Researchers found that, used in combination with a psychiatric assessment, the blood test was highly effective at diagnosing the condition
“Psychiatric assessments are highly effective, but the ability to diagnose bipolar disorder with a simple blood test could ensure that patients get the right treatment the first time and alleviate some of the pressures on medical professionals." Dr Jakub Tomasik, senior research associate, University of Cambridge
A new blood test to improve diagnosis of bipolar disorder has been developed by researchers at the University of Cambridge
The researchers say the blood test on its own could diagnose up to 30% of patients with bipolar disorder, but that it is even more effective when combined with a digital mental health assessment.
Bipolar disorder affects 1% of the population, but about 40% of people with the condition have been wrongly diagnosed with major depressive disorder. By incorporating biomarker testing into the diagnostic process, doctors could differentiate more clearly between the two conditions, which have overlapping symptoms but require different pharmacological treatments.
The study, reported in the journal JAMA Psychiatry, shows that the blood test could complement existing psychiatric diagnosis and help researchers understand the biological origins of mental health conditions.
The researchers used samples and data from the Delta study, conducted in the UK between 2018 and 2020, to identify bipolar disorder in patients who had received a diagnosis of major depressive disorder within the previous five years and had current depressive symptoms. Participants were recruited online through voluntary response sampling.
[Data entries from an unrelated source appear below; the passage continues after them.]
Lemma xor_tail_wf fb t : wf_bytes t -> wf_bytes (xor_tail E fb t).
Proof. intros. destruct t; [done|]. apply xor_bytes_wf; [done|apply HE]. Qed.

Lemma xor_tail_cancel fb t : (length t < 16)%nat -> xor_tail E fb (xor_tail E fb t) = t.
Proof.
  intros Ht. destruct t as [|x t]; [done|]. unfold xor_tail at 2.
  pose proof (xor_bytes_length (x :: t) (E fb)) as Hl. pose proof (xor_bytes_cancel (x :: t) (E fb)) as Hc.
  destruct (HE fb) as [Hb _]. rewrite Hb in *. destruct (xor_bytes (x :: t) (E fb)) eqn:Ex.
  - specialize (Hl ltac:(lia)). done.
  - cbn [xor_tail]. apply Hc. lia.
Qed.

Lemma concat_length_blocks cs : Forall block cs -> length (concat cs) = (16 * length cs)%nat.
Proof. induction 1 as [|c cs [Hl _] _ IH]; simpl; [done|]. rewrite length_app, IH, Hl. lia. Qed.

Lemma cfb_encrypt_wf iv data : wf_bytes data ->
  wf_bytes (cfb_encrypt E iv data) /\ length (cfb_encrypt E iv data) = length data.
Proof.
  intros Hw. pose proof (chunks_blocks data Hw) as H. unfold cfb_encrypt.
  destruct (as_chunks 16 data) as [chunks tail]. destruct H as (-> & Hb & Ht & Hwt).
  pose proof (cfb_encrypt_blocks_ok iv chunks Hb) as H. destruct (cfb_encrypt_blocks E iv chunks) as [cts fb].
  destruct H as (Hbc & Hl & _). split; [apply wf_bytes_app_2; auto using blocks_wf, xor_tail_wf|].
  rewrite !length_app, !concat_length_blocks, xor_tail_length by done. lia.
Qed.

Lemma cfb_decrypt_wf iv data : wf_bytes data ->
  wf_bytes (cfb_decrypt E iv data) /\ length (cfb_decrypt E iv data) = length data.
Proof.
  intros Hw. pose proof (chunks_blocks data Hw) as H. unfold cfb_decrypt.
  destruct (as_chunks 16 data) as [chunks tail]. destruct H as (-> & Hb & Ht & Hwt).
  rewrite cfb_batches_serial by lia. pose proof (cfb_decrypt_serial_blocks iv chunks Hb) as [Hbc Hl].
  destruct (cfb_decrypt_serial E iv chunks) as [pts fb]. simpl in *.
  split; [apply wf_bytes_app_2; auto using blocks_wf, xor_tail_wf|].
  rewrite !length_app, !concat_length_blocks, xor_tail_length by done. lia.
Qed.

Lemma cfb_decrypt_encrypt iv data : wf_bytes data -> cfb_decrypt E iv (cfb_encrypt E iv data) = data.
Proof.
  intros Hw. pose proof (chunks_blocks data Hw) as H. unfold cfb_encrypt.
  destruct (as_chunks 16 data) as [chunks tail]. destruct H as (-> & Hb & Ht & Hwt).
  pose proof (cfb_encrypt_blocks_ok iv chunks Hb) as H. destruct (cfb_encrypt_blocks E iv chunks) as [cts fb].
  destruct H as (Hbc & Hl & Hd). unfold cfb_decrypt.
  rewrite as_chunks_of_concat by (rewrite ?xor_tail_length by done; auto using blocks_length).
  rewrite cfb_batches_serial, Hd, xor_tail_cancel by (done || lia). done.
Qed.

(** *** CTR *)

Lemma ctr_keystream_length c n : length (ctr_keystream E c n) = (16 * n)%nat.
Proof.
  unfold ctr_keystream. rewrite concat_length_blocks; [by rewrite length_map, length_seq|].
  apply Forall_map, Forall_forall. intros. apply HE.
Qed.

Lemma ctr_keystream_wf c n : wf_bytes (ctr_keystream E c n).
Proof. apply blocks_wf, Forall_map, Forall_forall. intros. apply HE. Qed.

Lemma ctr_keystream_add c n m :
  ctr_keystream E c (n + m) = ctr_keystream E c n ++ ctr_keystream E (u128 (c + Z.of_nat n)) m.
Proof.
  unfold ctr_keystream. rewrite seq_app, map_app, concat_app. f_equal. f_equal.
  rewrite map_seq_add. apply map_ext. intros k. do 2 f_equal. unfold u128.
  rewrite Z.add_mod_idemp_l by lia. f_equal. lia.
Qed.

(** The batched loop XORs in the keystream of consecutive counters. *)
Lemma ctr_loop_spec fuel c data n :
  (length data ≤ fuel)%nat -> (length data ≤ 16 * n)%nat ->
  ctr_loop E fuel c data = xor_bytes data (ctr_keystream E c n).
Proof.
  revert c data n. induction fuel as [|fuel IH]; intros c data n Hf Hn.
  { destruct data; [done|simpl in Hf; lia]. }
  destruct data as [|x data]; [done|]. cbn [ctr_loop]. set (d := x :: data) in *.
  assert (1 ≤ length d)%nat as Hd by (simpl; lia).
  set (t := (length d `min` (BATCH * 16))%nat). set (m := div_ceil t 16).
  assert (t ≤ length d /\ t ≤ 16 * m /\ 1 ≤ t /\ (t = 128 \/ t = length d) /\ (t = 128 -> m = 8)%nat /\ m ≤ n)%nat as (Ht & Hm & Ht1 & Hc & Hm8 & Hmn).
  { unfold m, div_ceil. pose proof (Nat.div_mod (t + 16 - 1) 16 ltac:(lia)) as Hdm.
    pose proof (Nat.mod_upper_bound (t + 16 - 1) 16 ltac:(lia)).
    assert (t = length d `min` 128)%nat by done. split_and!; try lia. }
  destruct Hc as [E128|Eall].
  - specialize (Hm8 E128). rewrite Hm8 in *. replace n with (8 + (n - 8))%nat by lia.
    rewrite ctr_keystream_add. rewrite (IH _ _ (n - 8)%nat) by (rewrite length_drop; lia).
    rewrite <- xor_bytes_app by (rewrite length_take, ctr_keystream_length; lia).
    by rewrite take_drop.
  - rewrite take_ge, drop_ge by lia. replace (ctr_loop E fuel _ []) with (@nil Z) by (by destruct fuel).
    rewrite app_nil_r. replace n with (m + (n - m))%nat by lia.
    rewrite ctr_keystream_add, xor_bytes_prefix; [done|]. rewrite ctr_keystream_length. lia.
Qed.

Lemma ctr_apply_spec iv data n : (length data ≤ 16 * n)%nat ->
  ctr_apply E iv data = xor_bytes data (ctr_keystream E (be_val iv) n).
Proof. intros. by apply ctr_loop_spec. Qed.

Lemma ctr_apply_wf iv data : wf_bytes data ->
  wf_bytes (ctr_apply E iv data) /\ length (ctr_apply E iv data) = length data.
Proof.
  intros. rewrite (ctr_apply_spec iv data (length data)) by lia.
  split; [auto using xor_bytes_wf, ctr_keystream_wf|]. rewrite xor_bytes_length; rewrite ?ctr_keystream_length; lia.
Qed.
More than 3,000 participants were recruited, and they each completed an online mental health assessment of more than 600 questions. The assessment covered topics such as past or current depressive episodes, generalised anxiety, symptoms of mania, family history or substance abuse.
Of the participants who completed the online assessment, approximately 1,000 were selected to send in a dried blood sample from a simple finger prick. The researchers then analysed the samples for more than 600 metabolites (substances produced in the body during metabolic processes such as digestion). After participants then completed a standard diagnostic interview, 241 participants were included in the study.
Analysis of the data showed a significant biomarker signal for bipolar disorder, even after accounting for confounding factors such as medication. The identified biomarkers were correlated primarily with lifetime manic symptoms and were validated in a separate group of patients who received a new clinical diagnosis of major depressive disorder or bipolar disorder during the study’s one-year follow-up period.
The researchers found that the combination of patient-reported information and the biomarker test significantly improved diagnostic outcomes for people with bipolar disorder, especially in those where the diagnosis was not obvious.
Dr Jakub Tomasik, a senior research associate at the University of Cambridge, and first author on the study, said: “People with bipolar disorder will experience periods of low mood and periods of very high mood or mania. But patients will often only see a doctor when they’re experiencing low mood, which is why bipolar disorder frequently gets misdiagnosed as major depressive disorder.”
The most effective way to get an accurate diagnosis of bipolar disorder is a full psychiatric assessment. However, patients often face long waits to get these assessments, and they take time to carry out.
“Psychiatric assessments are highly effective, but the ability to diagnose bipolar disorder with a simple blood test could ensure that patients get the right treatment the first time and alleviate some of the pressures on medical professionals,” said Tomasik.
He added that some patients preferred the biomarker test, because it was an objective result: “Mental illness has a biological basis, and it’s important for patients to know it’s not in their mind. It’s an illness that affects the body like any other.”
Sabine Bahn, professor of neurotechnology at the University of Cambridge and a co-author on the study, said that the online assessment was “more effective overall, but the biomarker test performs well and is much faster. A combination of both approaches would be ideal, as they’re complementary.”
She said the biomarkers could also be used to identify potential drug targets for mood disorders, leading to better treatments.
This new research from the University of Cambridge offers new hope for people with bipolar disorder. Many people with the condition have to wait a long time for diagnosis, and a large proportion are misdiagnosed as having major depressive disorder. This study raises the possibility that in future, diagnosis could be both quicker and more accurate. The identification of biomarkers for the condition means that pharma companies now have the opportunity to develop drugs that treat the condition more effectively.